Following a line of ramparts along the beach, the visitor, at the time we are speaking of, came to the New Mole, with its 26-gun battery, and thence proceeded to the well-known quay of the Ragged Staff, usually employed for the landing of stores for the garrison. Ships of the line could lie along the Mole, such was the depth of water; and at the Mole head was stationed a circular battery for heavy cannon. The Rock is not easily accessible from the New Mole fort to the north end of Rosia Bay, but it was defended, like every other point, by batteries and ramparts.
From the south end of Rosia Bay the cliff rose gradually to Buena Vista—so called on account of its beautiful view of the Spanish and African coasts, bathed in a glow of colour. Several guns were mounted there, and the hill towards Europa Point bore some defensive works. Thence the Rock sweeps down by the Devil’s Bowling-Green—so named, on the lucus à non lucendo principle,[1] from its rugged surface—to Little Bay, where a battery stood surrounded by frowning precipices; and onward stretched the line of works and batteries to Europa Point, the southern extremity of the garrison, though not the southern extremity of the European continent. From this point frown precipitous cliffs of the gloomiest aspect to Europa Advance, where the fortifications were terminated by some few batteries.

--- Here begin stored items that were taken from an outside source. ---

(* ===== verification/ShParse.v ===== *)
(** * What the shell's parser returns: user/sh.c

    The grammar of command lines, and that the parser finds the command that a
    line was written for, its strings terminated. *)
From Stdlib Require Import ZArith Lia.
From stdpp Require Import prelude gmap strings.
From S2P Require Import Prelude Bytes Param Str Fs User Ulib Uprintf Grep Sh ShTotal.

(** ** Commands *)

Inductive redir := RIn (w : list Z) | ROut (w : list Z) | RAppend (w : list Z).

(** Words and redirections of a simple command may be mixed; a block is a line in
    parentheses. *)
Inductive ast :=
| AExec (items : list (list Z + redir))
| ABlock (a : ast) (rs : list redir)
| APipe (l r : ast)
| ABack (a : ast)
| AList (l r : ast).

Definition redir_word (r : redir) : list Z := match r with RIn w | ROut w | RAppend w => w end.
Definition redir_mode (r : redir) : Z :=
  match r with
  | RIn _ => O_RDONLY
  | ROut _ => Z.lor (Z.lor O_WRONLY O_CREATE) O_TRUNC
  | RAppend _ => Z.lor O_WRONLY O_CREATE
  end.
Definition redir_fd (r : redir) : Z := match r with RIn _ => 0 | _ => 1 end.

(** ** How they are written *)

Definition redir_toks (r : redir) : list token :=
  [match r with RIn _ => TSym 60 | ROut _ => TSym 62 | RAppend _ => TAppend end; TWord (redir_word r)].
Definition redirs_toks (rs : list redir) : list token := concat (redir_toks <$> rs).
Definition item_toks (i : list Z + redir) : list token := match i with inl w => [TWord w] | inr r => redir_toks r end.
Definition items_toks (items : list (list Z + redir)) : list token := concat (item_toks <$> items).

Fixpoint toks (a : ast) : list token :=
  match a with
  | AExec items => items_toks items
  | ABlock a rs => TSym 40 :: toks a ++ TSym 41 :: redirs_toks rs
  | APipe l r => toks l ++ TSym 124 :: toks r
  | ABack a => toks a ++ [TSym 38]
  | AList l r => toks l ++ TSym 59 :: toks r
  end.

Definition words (items : list (list Z + redir)) : list (list Z) := omap (λ i, match i with inl w => Some w | inr _ => None end) items.
Definition redirs (items : list (list Z + redir)) : list redir := omap (λ i, match i with inr r => Some r | inl _ => None end) items.

(** What may stand where: level 0 is [parseexec], 1 [parsepipe], 2 a pipe with any
    number of [&], 3 [parseline]. *)
Inductive wf : nat → ast → Prop :=
| wf_exec items : (length (words items) < MAXARGS)%nat → wf 0 (AExec items)
| wf_block a rs : wf 3 a → wf 0 (ABlock a rs)
| wf_pipe1 a : wf 0 a → wf 1 a
| wf_pipe l r : wf 0 l → wf 1 r → wf 1 (APipe l r)
| wf_back1 a : wf 1 a → wf 2 a
| wf_back a : wf 2 a → wf 2 (ABack a)
| wf_line2 a : wf 2 a → wf 3 a
| wf_list l r : wf 2 l → wf 3 r → wf 3 (AList l r).

(** ** Commands in the heap *)

(** [W q eq w]: the word [w] is at [q], and [eq] is its end. *)
Section repr.
Context (W : nat → nat → list Z → Prop).

(** The redirections [rs], the first one innermost, around the command [p0]. *)
Fixpoint wraps_by (h : list node) (p0 : nat) (rs : list redir) (p : nat) : Prop :=
  match rs with
  | [] => p = p0
  | r :: rs => ∃ p1 q eq, h !! p1 = Some (REDIR p0 q eq (redir_mode r) (redir_fd r)) ∧
      W q eq (redir_word r) ∧ wraps_by h p1 rs p
  end.

Definition exec_by (h : list node) (p : nat) (ws : list (list Z)) : Prop :=
  ∃ argv eargv, h !! p = Some (EXEC argv eargv) ∧ Forall3 W argv eargv ws.

Fixpoint repr_by (h : list node) (p : nat) (a : ast) : Prop :=
  match a with
  | AExec items => ∃ p0, exec_by h p0 (words items) ∧ wraps_by h p0 (redirs items) p
  | ABlock a rs => ∃ p0, repr_by h p0 a ∧ wraps_by h p0 rs p
  | APipe l r => ∃ pl pr, h !! p = Some (PIPE pl pr) ∧ repr_by h pl l ∧ repr_by h pr r
  | ABack a => ∃ p0, h !! p = Some (BACK p0) ∧ repr_by h p0 a
  | AList l r => ∃ pl pr, h !! p = Some (LIST pl pr) ∧ repr_by h pl l ∧ repr_by h pr r
  end.
End repr.

Lemma wraps_mono (W W' : nat → nat → list Z → Prop) h p0 rs p : (∀ q eq w, W q eq w → W' q eq w) → wraps_by W h p0 rs p → wraps_by W' h p0 rs p.
Proof. intros HW. revert p0. induction rs as [|r rs IH]; intros p0; cbn; [done|]. naive_solver. Qed.

Lemma repr_mono (W W' : nat → nat → list Z → Prop) h p a : (∀ q eq w, W q eq w → W' q eq w) → repr_by W h p a → repr_by W' h p a.
Proof.
  intros HW. revert p. induction a as [items|a IH rs|l IHl r IHr|a IH|l IHl r IHr]; intros p; cbn.
  - intros (p0 & (argv & eargv & ? & Hf) & ?). exists p0. split; [exists argv, eargv|by eapply wraps_mono]. split; [done|].
    clear -Hf HW. induction Hf; constructor; auto.
  - intros (p0 & ? & ?). exists p0. split; [auto|by eapply wraps_mono].
  - intros (pl & pr & ? & ? & ?). exists pl, pr. auto.
  - intros (p0 & ? & ?). eauto.
  - intros (pl & pr & ? & ? & ?). exists pl, pr. auto.
Qed.

Section parse.
Context {S : Type} `{Sys S} (text : list Z) (H0 : 0 ∉ text) (y : S).
Abbreviation es := (length text).
Abbreviation stt h := (Sh h (text ++ [0]) y).

(** ** Properties of the heap *)

Abbreviation wraps := (wraps_by (word_at text)).
Abbreviation exec_at := (exec_by (word_at text)).
Abbreviation repr := (repr_by (word_at text)).

Lemma wraps_prefix h h' p0 rs p : h `prefix_of` h' → wraps h p0 rs p → wraps h' p0 rs p.
Proof.
  intros Hp. revert p0. induction rs as [|r rs IH]; intros p0; cbn; [done|].
  intros (p1 & q & eq & Hn & Hw & Hr). exists p1, q, eq. split_and!; [by eapply prefix_lookup_Some|done|by apply IH].
Qed.

Lemma wraps_snoc h p0 rs p r p' q eq : wraps h p0 rs p → h !! p' = Some (REDIR p q eq (redir_mode r) (redir_fd r)) →
  word_at text q eq (redir_word r) → wraps h p0 (rs ++ [r]) p'.
Proof.
  revert p0. induction rs as [|r' rs IH]; intros p0; cbn; [intros -> ? ?; by exists p', q, eq|].
  intros (p1 & q' & eq' & Hn & Hw & Hr) ? ?. exists p1, q', eq'. split_and!; [done..|by apply IH].
Qed.

Lemma wraps_app h p0 rs rs' p p' : wraps h p0 rs p → wraps h p rs' p' → wraps h p0 (rs ++ rs') p'.
Proof.
  revert p0. induction rs as [|r rs IH]; intros p0; cbn; [by intros ->|].
  intros (p1 & q & eq & Hn & Hw & Hr) ?. exists p1, q, eq. split_and!; [done..|by apply IH].
Qed.

Lemma repr_prefix h h' p a : h `prefix_of` h' → repr h p a → repr h' p a.
Proof.
  intros Hp. assert (∀ p n, h !! p = Some n → h' !! p = Some n) as Hl by (intros; by eapply prefix_lookup_Some).
  revert p. induction a as [items|a IH rs|l IHl r IHr|a IH|l IHl r IHr]; intros p; cbn.
  - intros (p0 & (argv & eargv & ? & ?) & ?). exists p0. split; [exists argv, eargv; auto|by eapply wraps_prefix].
  - intros (p0 & ? & ?). exists p0. split; [auto|by eapply wraps_prefix].
  - intros (pl & pr & ? & ? & ?). exists pl, pr. auto.
  - intros (p0 & ? & ?). eauto.
  - intros (pl & pr & ? & ? & ?). exists pl, pr. auto.
Qed.

(** ** The scanner on tokens *)

Lemma redir_list : chars "<>" = [60; 62].
Proof. reflexivity. Qed.
Lemma stop_list : chars "|)&;" = [124; 41; 38; 59].
Proof. reflexivity. Qed.

Definition first (ts : list token) (l : list Z) : bool := match ts with [] => false | t :: _ => one_of l (tok_char t) end.

Lemma peek_wp p ts toks h Q E : at_toks text p ts →
  (∀ p', (p ≤ p' ≤ es)%nat → at_toks text p' ts → Q (first ts toks, p') (stt h)) → uwp (peek es p toks) (stt h) Q E.
Proof.
  intros Hat HQ. destruct (peek_spec text H0 (stt h) p ts toks eq_refl Hat) as (p' & Hr & Hle & Hat' & _).
  unfold uwp. rewrite Hr. apply HQ; [destruct Hat'; lia|done].
Qed.

Lemma gettoken_wp p t ts h Q E : at_toks text p (t :: ts) →
  (∀ q eq p', (p < p' ≤ es)%nat → at_toks text p' ts → (∀ w, t = TWord w → word_at text q eq w) → Q (tok_code t, q, eq, p') (stt h)) →
  uwp (gettoken es p) (stt h) Q E.
Proof.
  intros Hat HQ. destruct (gettoken_spec text H0 (stt h) p t ts eq_refl Hat) as (q & eq & p' & Hr & Hlt & Hat' & Hw).
  unfold uwp. rewrite Hr. apply HQ; [destruct Hat'; lia|done..].
Qed.

Lemma alloc_wp n h Q E : Q (length h) (stt (h ++ [n])) → uwp (alloc n) (stt h) Q E.
Proof. done. Qed.

(** A word is not taken for a symbol. *)
Lemma first_word w ts l p : at_toks text p (TWord w :: ts) → (∀ c, c ∈ l → c ∈ symbols) → first (TWord w :: ts) l = false.
Proof.
  intros Hat Hl. destruct (at_split text p _ Hat) as (x & z & _ & _ & _ & rest & _ & (Hne & Hf & _) & _).
  cbn. destruct w as [|c w]; [done|]. unfold tok_char. cbn. apply Forall_cons in Hf as [Hc _]. apply word_char_ws in Hc as [_ Hc].
  apply not_true_iff_false. rewrite one_of_spec. auto.
Qed.

Lemma parseredirs_wp rs ts : first ts (chars "<>") = false → ∀ fuel p cmd h Q E,
  at_toks text p (redirs_toks rs ++ ts) → (es - p < fuel)%nat →
  (∀ ret p' h', at_toks text p' ts → (p ≤ p' ≤ es)%nat → h `prefix_of` h' → wraps h' cmd rs ret → Q (ret, p') (stt h')) →
  uwp (parseredirs fuel es cmd p) (stt h) Q E.
Proof.
  intros Hts. induction rs as [|r rs IH]; intros fuel p cmd h Q E Hat Hf HQ; (destruct fuel as [|fuel]; [lia|]); cbn [parseredirs].
  - cbn in Hat. uwp_step. apply (peek_wp p ts); [done|]. intros p' Hp' Hat'. rewrite Hts. cbn [negb]. uwp_step. by apply HQ.
  - change (redirs_toks (r :: rs) ++ ts) with ((match r with RIn _ => TSym 60 | ROut _ => TSym 62 | RAppend _ => TAppend end) :: TWord (redir_word r) :: redirs_toks rs ++ ts) in Hat.
    uwp_step. eapply peek_wp; [exact Hat|]. intros p1 Hp1 Hat1.
    assert (first (match r with RIn _ => TSym 60 | ROut _ => TSym 62 | RAppend _ => TAppend end :: TWord (redir_word r) :: redirs_toks rs ++ ts) (chars "<>") = true) as -> by (by destruct r).
    cbn [negb]. uwp_step. eapply gettoken_wp; [exact Hat1|]. intros q1 eq1 p2 Hp2 Hat2 _. uwp_step.
    eapply gettoken_wp; [exact Hat2|]. intros q eq p3 Hp3 Hat3 Hw. specialize (Hw _ eq_refl). cbn [tok_code]. change (97 =? 97) with true. cbn [negb].
    uwp_step.
    assert (uwp (redircmd cmd q eq (redir_mode r) (redir_fd r)) (stt h) (λ c st', uwp (parseredirs fuel es c p3) st' Q E) E) as Hr.
    { apply alloc_wp. apply IH; [exact Hat3|lia|]. intros ret p' h' Hat' Hp' Hpre Hwr.
      apply HQ; [done|lia|etrans; [|exact Hpre]; by eexists|]. cbn. exists (length h), q, eq. split_and!; [|done..].
      eapply prefix_lookup_Some; [|exact Hpre]. by rewrite lookup_app_r, Nat.sub_diag. }
    by destruct r.
Qed.

Lemma lexed_after p ts1 ts2 : at_toks text p (ts1 ++ ts2) → ∃ p', at_toks text p' ts2.
Proof.
  revert p. induction ts1 as [|t ts1 IH]; intros p Hat; [by exists p|].
  destruct (gettoken_spec text H0 (stt []) p t _ eq_refl Hat) as (q & eq & p' & _ & _ & Hat' & _). by eapply IH.
Qed.

(** Simple commands: [items] begins with a word. *)
Definition no_redir (items : list (list Z + redir)) : Prop := ∀ r rest, items ≠ inr r :: rest.

Lemma split_redirs items : ∃ rs rest, items = (inr <$> rs) ++ rest ∧ no_redir rest.
Proof.
  induction items as [|[w|r] items (rs & rest & -> & Hr)]; [by exists [], []|by exists [], (inl w :: (inr <$> rs) ++ rest)|].
  by exists (r :: rs), rest.
Qed.

Lemma items_toks_app i1 i2 : items_toks (i1 ++ i2) = items_toks i1 ++ items_toks i2.
Proof. unfold items_toks. by rewrite fmap_app, concat_app. Qed.
Lemma items_toks_redirs rs : items_toks (inr <$> rs) = redirs_toks rs.
Proof. unfold items_toks, redirs_toks. by rewrite <-list_fmap_compose. Qed.
Lemma words_redirs rs rest : words ((inr <$> rs) ++ rest) = words rest.
Proof. unfold words. induction rs; [done|]. by cbn. Qed.
Lemma redirs_redirs rs rest : redirs ((inr <$> rs) ++ rest) = rs ++ redirs rest.
Proof. unfold redirs. induction rs as [|r rs IH]; [done|]. cbn. by f_equal. Qed.

(** What follows a command ends it. *)
Definition follow (l : string) (ts : list token) : Prop := ts = [] ∨ first ts (chars l) = true.
Abbreviation stops := (follow "|)&;").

Whether the young reader can or cannot follow in every particular the foregoing description, he will at least derive from it the idea of a not insufficient system of defensive works, which did credit to the ability of the engineer-officers of the time. Every point of vantage had its battery or bastion. The natural advantages of the position were carefully utilised, and the approaches were commanded by heavy guns, which could pour on an advancing enemy a withering fire. In all, the fortifications were armed with six hundred and sixty-three pieces of artillery.
The town of Gibraltar, says Drinkwater, is built on a bed of red sand. The houses were composed of different materials, principally of a solid well-tempered cement called tapia; but some of the rock-stone, plastered, and blue-washed on the outside, so as to moderate the fiery rays of the sun. These were generally covered with tiles, but the flat terraced roofs remained in the Spanish houses, and, in many, the mirandas or towers, whence the inmates, without removing from home, could luxuriate in a bright and ample prospect of the Bay and neighbouring coasts.